If it wants to apply some checks before it’s too late, it needs to give these proposals a firm shake until all the bad fruit falls from the branches. Otherwise a big drawbridge will be pulled up forever.

The guiding suspicion simply must be: what will the “big six” do with their extra might, once it’s formally signed over? What will their enshrined voting power allow them to foster, with no longer the same powers of objection allowed in the lower ranks?

A Euro-breakaway? B Teams in the EFL? Hoarding of individual television rights? An end to top-flight relegation, even? If they want it after this – and they’re hardly going to say so at this stage – how will the rest be able to build barricades? This is the worst of the plan, an opportunistic power-grab which should be seen this way, whatever merits people may spy in the detail.

Some of those do exist. The suggested redistribution of television money, with 25 per cent going to the EFL, is broadly what the game and the lower-leagues require. The organisation now concerned about “damaging the game” opened the current, gaping gap many years ago. Any reasonable move to close it ought to be considered.

Increased money for the Football Association and grassroots causes, too, is an obvious upside. It is also unavoidably the case that, at a time of chronic need, at least we have an idea to inspect, and the various other competing interests near the game’s top table have not yet come up with one.

So thrash it out, then, if that is remotely possible. The only problem is time, which those at Carlisle’s end don’t particularly have.

If this thing doesn’t fly, if it’s gunned down – as well it might be – what next? It won’t stop the clock ticking down to what United’s EFL man John Nixon has described as “Armageddon”, scheduled to start at some stage next month.

Civil war, which already appears in full swing, is not what clubs ransacked by Covid-19 need. Some of those at the peak may be able to afford a period of politicking and arm-wrestling; League Two clubs deprived of fans for months cannot.

This needs to focus minds and it is hoped Rick Parry, the EFL chairman, has at least some eggs left for different baskets in the coming days.

One thing we do know from what he has hatched with Liverpool and Manchester United is that – wouldn’t you know it! – the £250m is there after all.

The sum required by the EFL to save their clubs from being obliterated by coronavirus: it’s part of Parry’s package, there in black and white.
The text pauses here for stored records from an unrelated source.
(** the server removes a directory with what is below it still in the tree: after
    [unlink] of [/a] the file [/a/f] can be read but is listed nowhere, and [create] of
    [/a] turns the directory into a file with a file below it. *)
Theorem unlink_orphans_children :
  (unlink (str "/a") w2).1 = Ok true ∧ (create (str "/a") w2).1 = Ok true ∧
  ∀ w, w = (unlink (str "/a") w2).2 ∨ w = (create (str "/a") w2).2 →
    read env0 (str "/a/f") 0 1 w = (Ok (Some []), w) ∧ (readdir env0 (str "/a") w).1 = Ok None ∧
    ¬ tree_wf (nodes w.1).
Proof.
  split_and!; [by vm_compute..|]. intros w Hw.
  assert (is_Some (nodes w.1 !! abs [str "a"; str "f"]) ∧ ∀ ch, nodes w.1 !! abs [str "a"] ≠ Some (Dir ch))
    as [Hf Hno].
  { by destruct Hw as [-> | ->]; (split; [eexists; by vm_compute|by vm_compute]). }
  split_and!; [by destruct Hw as [-> | ->]; vm_compute..|].
  intros Hwf. apply (tw_child _ Hwf [str "a"] (str "f")) in Hf as (ch & Hch & _).
  - by apply Hno in Hch.
  - repeat constructor; by vm_compute.
  - repeat constructor; by vm_compute.
  - by intros [|].
Qed.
If it’s whipped away now, we will certainly know how conditional the elite’s support truly is.

We will know the true price of saving a structure which, we are invited to believe, keeps the Glazers awake at night.

One has to try not to let cynicism smother every aspect of this. But it’s hard. Here’s the thing: if those with the most muscle in English football really cared about its foundations, there have been ample opportunities to show it long before now.

They could have lobbied against invading the EFL Trophy with their stockpiled Under-21s, for one thing. They could have turned down the other great power snatch known as the Elite Player Performance Plan.

They could have stopped taking, and taking, and taking.

They didn’t then and they won’t now, once this seemingly helpful set of ideas is set down in statute.

Each stakeholder in the game needs, in the coming days, to decide whether the immediate, urgent pros are worth the long-term cons. As ever, the pressure of the moment will undoubtedly make some sign up.

At the very least they must do so with noses held, ears pricked and eyes wide open.